> **TASK**: Which lines in the data contain the word "PyFloat"? Please copy each of them.

> **Excerpts from a dataset**:
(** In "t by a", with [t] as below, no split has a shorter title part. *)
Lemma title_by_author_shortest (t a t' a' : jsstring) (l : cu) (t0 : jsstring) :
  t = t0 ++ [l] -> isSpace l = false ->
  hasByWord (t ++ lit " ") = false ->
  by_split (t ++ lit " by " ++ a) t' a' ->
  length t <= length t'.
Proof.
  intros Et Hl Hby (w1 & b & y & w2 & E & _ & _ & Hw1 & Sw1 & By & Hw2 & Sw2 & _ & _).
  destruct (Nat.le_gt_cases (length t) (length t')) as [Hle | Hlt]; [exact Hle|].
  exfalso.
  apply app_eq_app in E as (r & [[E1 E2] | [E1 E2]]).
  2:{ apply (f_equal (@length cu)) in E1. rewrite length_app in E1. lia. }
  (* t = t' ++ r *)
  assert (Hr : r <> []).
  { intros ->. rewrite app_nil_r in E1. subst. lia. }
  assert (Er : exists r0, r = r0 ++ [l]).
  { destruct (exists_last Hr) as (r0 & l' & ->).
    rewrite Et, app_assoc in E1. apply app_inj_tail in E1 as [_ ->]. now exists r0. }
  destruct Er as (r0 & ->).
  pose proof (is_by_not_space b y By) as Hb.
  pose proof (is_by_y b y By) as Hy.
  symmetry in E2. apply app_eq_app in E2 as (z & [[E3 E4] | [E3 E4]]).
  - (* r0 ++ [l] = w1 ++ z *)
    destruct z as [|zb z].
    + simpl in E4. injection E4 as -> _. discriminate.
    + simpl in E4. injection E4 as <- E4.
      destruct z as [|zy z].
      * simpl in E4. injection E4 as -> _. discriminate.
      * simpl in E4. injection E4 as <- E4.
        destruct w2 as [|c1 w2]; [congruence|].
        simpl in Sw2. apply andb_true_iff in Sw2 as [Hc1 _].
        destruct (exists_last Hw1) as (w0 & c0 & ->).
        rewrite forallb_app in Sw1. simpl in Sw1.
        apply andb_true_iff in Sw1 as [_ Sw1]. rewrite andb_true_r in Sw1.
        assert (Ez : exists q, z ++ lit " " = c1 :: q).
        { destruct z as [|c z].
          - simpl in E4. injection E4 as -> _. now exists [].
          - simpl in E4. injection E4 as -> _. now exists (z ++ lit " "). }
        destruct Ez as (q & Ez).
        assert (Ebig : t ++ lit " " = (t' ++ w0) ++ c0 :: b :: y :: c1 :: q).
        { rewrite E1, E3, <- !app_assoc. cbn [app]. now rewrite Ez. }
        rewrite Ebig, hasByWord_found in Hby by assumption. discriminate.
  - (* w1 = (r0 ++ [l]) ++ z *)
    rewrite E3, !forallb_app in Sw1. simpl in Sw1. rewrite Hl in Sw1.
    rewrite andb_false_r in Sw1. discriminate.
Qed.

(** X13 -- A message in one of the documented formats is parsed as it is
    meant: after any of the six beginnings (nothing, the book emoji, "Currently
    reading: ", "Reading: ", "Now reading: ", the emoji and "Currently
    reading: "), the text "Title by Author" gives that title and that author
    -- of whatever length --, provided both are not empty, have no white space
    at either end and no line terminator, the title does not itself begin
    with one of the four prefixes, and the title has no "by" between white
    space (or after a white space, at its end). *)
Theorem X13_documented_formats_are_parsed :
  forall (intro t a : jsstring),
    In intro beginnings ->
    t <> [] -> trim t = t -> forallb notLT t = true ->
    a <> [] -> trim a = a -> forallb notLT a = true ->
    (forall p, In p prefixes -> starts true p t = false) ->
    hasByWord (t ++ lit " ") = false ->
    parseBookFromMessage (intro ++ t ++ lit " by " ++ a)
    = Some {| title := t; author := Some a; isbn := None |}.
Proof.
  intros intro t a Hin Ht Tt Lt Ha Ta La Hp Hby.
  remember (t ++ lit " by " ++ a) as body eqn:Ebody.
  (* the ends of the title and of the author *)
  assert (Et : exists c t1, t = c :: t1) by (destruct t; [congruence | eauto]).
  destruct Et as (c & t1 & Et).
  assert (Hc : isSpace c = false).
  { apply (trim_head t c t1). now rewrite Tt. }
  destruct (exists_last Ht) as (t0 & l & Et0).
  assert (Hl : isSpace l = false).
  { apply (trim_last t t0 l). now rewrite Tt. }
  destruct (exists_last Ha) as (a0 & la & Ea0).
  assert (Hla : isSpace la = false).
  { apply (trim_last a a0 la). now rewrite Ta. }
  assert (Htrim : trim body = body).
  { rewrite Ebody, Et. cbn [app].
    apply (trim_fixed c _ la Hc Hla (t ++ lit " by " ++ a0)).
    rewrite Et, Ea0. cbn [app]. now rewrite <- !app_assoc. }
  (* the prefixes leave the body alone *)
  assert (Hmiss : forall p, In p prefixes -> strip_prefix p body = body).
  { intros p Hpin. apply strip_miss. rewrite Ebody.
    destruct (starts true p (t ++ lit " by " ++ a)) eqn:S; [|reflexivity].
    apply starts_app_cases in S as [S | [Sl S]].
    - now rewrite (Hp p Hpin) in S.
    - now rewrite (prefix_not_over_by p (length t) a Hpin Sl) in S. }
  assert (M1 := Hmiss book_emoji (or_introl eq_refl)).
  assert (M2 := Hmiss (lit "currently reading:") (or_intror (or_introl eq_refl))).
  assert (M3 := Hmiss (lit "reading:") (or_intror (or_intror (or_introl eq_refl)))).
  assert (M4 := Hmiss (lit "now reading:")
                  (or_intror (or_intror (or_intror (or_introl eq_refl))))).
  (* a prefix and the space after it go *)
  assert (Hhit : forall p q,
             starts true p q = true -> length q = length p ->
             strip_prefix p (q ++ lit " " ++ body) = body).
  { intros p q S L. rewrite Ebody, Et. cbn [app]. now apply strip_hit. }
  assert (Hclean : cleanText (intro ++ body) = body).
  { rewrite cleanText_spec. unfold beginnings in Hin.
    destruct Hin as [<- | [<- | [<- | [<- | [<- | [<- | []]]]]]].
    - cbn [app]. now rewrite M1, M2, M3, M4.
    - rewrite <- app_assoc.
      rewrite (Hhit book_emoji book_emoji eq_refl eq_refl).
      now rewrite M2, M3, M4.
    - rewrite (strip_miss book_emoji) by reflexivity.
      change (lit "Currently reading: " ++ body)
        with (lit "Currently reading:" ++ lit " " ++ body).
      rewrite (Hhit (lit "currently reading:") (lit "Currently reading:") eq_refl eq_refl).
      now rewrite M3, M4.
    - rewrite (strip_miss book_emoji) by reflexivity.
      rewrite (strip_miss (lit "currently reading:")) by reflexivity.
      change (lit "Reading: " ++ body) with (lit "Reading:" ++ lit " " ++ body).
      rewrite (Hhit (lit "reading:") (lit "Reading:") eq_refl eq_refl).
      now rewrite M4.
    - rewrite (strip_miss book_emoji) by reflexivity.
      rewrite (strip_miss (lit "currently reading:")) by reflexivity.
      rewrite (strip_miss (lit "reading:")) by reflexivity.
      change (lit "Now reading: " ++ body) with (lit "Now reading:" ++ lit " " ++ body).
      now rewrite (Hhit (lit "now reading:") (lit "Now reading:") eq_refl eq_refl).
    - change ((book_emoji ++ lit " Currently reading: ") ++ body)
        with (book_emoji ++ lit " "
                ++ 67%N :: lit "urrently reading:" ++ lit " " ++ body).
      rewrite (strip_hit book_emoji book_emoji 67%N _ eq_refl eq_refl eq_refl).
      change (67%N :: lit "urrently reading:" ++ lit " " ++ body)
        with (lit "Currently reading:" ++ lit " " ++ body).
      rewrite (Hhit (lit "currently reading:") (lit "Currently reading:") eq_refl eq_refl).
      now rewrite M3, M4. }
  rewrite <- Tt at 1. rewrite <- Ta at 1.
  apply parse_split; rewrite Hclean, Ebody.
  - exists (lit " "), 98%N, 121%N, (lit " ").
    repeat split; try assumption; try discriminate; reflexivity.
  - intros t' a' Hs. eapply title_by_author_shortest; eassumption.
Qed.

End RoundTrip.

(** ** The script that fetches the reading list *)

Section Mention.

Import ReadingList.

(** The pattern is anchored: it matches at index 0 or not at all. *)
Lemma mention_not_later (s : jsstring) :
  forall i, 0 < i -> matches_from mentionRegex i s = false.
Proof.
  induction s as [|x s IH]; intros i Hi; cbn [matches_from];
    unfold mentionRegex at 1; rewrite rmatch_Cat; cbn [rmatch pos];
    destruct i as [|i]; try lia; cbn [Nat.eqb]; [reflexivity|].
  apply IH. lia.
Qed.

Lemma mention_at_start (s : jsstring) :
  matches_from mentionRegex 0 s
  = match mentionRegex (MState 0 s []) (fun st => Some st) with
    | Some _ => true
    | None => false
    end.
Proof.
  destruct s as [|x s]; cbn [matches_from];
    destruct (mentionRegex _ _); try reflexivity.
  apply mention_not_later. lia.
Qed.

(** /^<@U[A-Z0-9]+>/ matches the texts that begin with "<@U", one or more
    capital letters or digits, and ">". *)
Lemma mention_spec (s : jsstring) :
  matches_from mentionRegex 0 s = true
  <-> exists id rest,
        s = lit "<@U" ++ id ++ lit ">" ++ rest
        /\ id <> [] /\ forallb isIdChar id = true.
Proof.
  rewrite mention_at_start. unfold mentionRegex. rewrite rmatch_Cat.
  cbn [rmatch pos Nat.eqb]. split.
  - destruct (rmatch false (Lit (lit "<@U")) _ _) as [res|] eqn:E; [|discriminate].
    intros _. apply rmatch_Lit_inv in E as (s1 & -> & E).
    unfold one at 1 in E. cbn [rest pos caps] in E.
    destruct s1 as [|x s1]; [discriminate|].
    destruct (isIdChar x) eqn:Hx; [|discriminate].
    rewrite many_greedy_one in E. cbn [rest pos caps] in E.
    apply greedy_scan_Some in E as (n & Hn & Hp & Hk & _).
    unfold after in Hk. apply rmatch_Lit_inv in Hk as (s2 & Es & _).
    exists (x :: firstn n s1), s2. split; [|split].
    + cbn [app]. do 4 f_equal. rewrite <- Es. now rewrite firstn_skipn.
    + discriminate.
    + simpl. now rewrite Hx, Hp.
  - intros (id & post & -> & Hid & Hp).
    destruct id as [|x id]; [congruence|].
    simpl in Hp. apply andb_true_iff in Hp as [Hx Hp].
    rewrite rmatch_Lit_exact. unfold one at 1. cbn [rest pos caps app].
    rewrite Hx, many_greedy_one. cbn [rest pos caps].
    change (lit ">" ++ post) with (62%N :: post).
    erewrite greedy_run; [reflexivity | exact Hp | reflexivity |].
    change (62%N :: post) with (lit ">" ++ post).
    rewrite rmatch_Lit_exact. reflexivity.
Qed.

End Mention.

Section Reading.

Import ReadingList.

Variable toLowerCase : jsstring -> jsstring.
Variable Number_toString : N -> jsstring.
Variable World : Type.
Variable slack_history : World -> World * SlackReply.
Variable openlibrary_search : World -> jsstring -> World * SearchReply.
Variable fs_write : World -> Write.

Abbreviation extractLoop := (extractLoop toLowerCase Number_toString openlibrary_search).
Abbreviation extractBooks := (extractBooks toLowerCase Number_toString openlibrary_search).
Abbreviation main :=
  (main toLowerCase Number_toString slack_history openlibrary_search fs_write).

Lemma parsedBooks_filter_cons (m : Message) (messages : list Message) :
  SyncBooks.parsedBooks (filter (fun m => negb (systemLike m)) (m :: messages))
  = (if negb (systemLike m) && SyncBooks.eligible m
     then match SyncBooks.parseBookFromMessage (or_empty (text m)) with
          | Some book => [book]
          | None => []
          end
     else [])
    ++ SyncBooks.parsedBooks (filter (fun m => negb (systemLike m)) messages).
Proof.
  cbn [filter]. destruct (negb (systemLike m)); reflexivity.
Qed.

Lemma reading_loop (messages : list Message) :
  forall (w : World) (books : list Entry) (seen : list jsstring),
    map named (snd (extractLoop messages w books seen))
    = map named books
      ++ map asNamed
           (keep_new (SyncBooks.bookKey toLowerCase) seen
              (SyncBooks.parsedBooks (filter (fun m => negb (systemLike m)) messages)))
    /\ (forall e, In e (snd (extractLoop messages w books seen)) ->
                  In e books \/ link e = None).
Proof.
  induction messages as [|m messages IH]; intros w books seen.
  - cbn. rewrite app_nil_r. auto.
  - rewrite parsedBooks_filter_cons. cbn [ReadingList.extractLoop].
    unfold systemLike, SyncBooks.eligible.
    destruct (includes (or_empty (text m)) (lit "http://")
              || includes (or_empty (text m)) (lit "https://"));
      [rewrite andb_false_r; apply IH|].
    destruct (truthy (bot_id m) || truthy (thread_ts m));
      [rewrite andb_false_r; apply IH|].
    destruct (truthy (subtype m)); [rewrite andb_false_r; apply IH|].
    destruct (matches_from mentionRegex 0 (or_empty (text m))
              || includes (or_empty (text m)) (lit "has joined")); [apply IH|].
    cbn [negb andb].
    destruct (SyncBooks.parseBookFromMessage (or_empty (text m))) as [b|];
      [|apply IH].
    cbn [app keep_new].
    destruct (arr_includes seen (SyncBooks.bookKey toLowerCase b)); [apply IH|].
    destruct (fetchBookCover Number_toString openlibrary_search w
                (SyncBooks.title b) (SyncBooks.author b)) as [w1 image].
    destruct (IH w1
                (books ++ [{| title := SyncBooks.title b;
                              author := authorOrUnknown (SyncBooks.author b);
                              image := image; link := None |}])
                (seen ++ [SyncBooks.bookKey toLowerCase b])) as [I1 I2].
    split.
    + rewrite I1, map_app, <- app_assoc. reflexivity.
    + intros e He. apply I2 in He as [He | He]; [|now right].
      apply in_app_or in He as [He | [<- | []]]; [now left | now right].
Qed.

...

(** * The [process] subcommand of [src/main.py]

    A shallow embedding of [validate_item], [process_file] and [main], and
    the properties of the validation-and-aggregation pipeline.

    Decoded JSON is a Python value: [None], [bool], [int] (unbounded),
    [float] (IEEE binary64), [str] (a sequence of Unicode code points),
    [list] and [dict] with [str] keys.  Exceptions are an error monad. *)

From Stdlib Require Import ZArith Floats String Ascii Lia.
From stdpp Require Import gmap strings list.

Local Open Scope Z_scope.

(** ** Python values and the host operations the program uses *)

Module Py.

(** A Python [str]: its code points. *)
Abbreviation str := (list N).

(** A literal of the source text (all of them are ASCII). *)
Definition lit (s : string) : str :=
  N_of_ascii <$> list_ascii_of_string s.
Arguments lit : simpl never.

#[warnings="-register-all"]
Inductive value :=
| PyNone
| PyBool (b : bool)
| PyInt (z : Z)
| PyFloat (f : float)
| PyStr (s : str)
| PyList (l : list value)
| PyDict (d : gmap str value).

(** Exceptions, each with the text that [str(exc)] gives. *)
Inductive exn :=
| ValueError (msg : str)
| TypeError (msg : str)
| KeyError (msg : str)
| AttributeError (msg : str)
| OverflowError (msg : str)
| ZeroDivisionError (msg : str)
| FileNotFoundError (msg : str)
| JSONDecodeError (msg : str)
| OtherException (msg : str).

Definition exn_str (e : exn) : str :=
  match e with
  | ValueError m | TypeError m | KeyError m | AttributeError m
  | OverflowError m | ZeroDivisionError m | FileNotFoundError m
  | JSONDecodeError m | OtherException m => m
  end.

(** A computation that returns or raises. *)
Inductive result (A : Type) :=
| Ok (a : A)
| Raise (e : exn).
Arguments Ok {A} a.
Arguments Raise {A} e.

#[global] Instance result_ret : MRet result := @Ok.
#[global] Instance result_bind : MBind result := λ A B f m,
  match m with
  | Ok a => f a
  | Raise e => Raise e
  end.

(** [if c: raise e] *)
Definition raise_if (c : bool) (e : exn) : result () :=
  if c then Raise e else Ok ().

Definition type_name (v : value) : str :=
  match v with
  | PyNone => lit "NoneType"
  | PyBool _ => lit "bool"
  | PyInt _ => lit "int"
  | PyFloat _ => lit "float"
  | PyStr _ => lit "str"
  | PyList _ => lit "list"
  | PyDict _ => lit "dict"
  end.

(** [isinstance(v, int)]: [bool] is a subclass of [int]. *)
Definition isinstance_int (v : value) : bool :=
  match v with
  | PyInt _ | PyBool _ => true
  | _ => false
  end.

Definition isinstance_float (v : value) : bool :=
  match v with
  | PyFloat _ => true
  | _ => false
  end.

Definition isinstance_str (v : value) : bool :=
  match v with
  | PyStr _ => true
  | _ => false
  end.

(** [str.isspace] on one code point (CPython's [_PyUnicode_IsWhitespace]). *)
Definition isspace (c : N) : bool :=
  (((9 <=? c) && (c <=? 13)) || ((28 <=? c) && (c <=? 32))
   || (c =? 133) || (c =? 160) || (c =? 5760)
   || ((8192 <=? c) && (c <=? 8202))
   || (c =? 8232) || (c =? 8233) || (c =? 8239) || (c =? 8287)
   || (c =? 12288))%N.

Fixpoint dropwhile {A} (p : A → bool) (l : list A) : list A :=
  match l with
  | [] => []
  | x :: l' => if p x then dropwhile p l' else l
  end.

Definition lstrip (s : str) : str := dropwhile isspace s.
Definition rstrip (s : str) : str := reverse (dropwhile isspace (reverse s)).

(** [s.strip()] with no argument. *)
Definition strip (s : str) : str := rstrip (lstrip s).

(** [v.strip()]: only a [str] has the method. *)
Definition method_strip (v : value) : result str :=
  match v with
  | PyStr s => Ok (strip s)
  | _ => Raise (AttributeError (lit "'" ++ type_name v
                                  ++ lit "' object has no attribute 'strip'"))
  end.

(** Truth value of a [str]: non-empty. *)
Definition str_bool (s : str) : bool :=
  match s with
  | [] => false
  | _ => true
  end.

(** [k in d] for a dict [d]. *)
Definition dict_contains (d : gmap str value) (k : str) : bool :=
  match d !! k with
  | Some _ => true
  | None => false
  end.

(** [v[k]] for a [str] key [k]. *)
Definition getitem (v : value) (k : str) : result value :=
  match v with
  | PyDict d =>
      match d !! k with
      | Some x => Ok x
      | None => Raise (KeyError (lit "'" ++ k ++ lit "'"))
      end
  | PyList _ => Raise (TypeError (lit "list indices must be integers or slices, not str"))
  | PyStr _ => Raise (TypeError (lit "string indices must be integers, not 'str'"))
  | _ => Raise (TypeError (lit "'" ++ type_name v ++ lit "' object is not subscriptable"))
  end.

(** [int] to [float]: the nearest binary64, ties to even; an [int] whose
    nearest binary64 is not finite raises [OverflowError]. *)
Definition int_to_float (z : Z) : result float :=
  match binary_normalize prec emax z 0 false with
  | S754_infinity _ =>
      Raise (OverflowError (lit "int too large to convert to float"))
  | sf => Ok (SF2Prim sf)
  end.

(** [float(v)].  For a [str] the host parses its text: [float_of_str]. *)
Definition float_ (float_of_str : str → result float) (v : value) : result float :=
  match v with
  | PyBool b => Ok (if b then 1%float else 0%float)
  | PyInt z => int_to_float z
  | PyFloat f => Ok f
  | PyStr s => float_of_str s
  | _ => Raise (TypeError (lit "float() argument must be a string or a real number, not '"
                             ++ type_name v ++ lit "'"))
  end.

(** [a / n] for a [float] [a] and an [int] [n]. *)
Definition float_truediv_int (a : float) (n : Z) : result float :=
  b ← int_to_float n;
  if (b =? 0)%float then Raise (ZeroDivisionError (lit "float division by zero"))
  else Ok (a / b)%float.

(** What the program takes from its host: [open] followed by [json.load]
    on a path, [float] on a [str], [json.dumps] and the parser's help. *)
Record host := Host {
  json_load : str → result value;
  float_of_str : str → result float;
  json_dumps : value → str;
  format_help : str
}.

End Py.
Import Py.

> **RESPONSE**:
| PyFloat (f : float)
  | PyFloat _ => lit "float"
  | PyFloat _ => true
  | PyFloat f => Ok f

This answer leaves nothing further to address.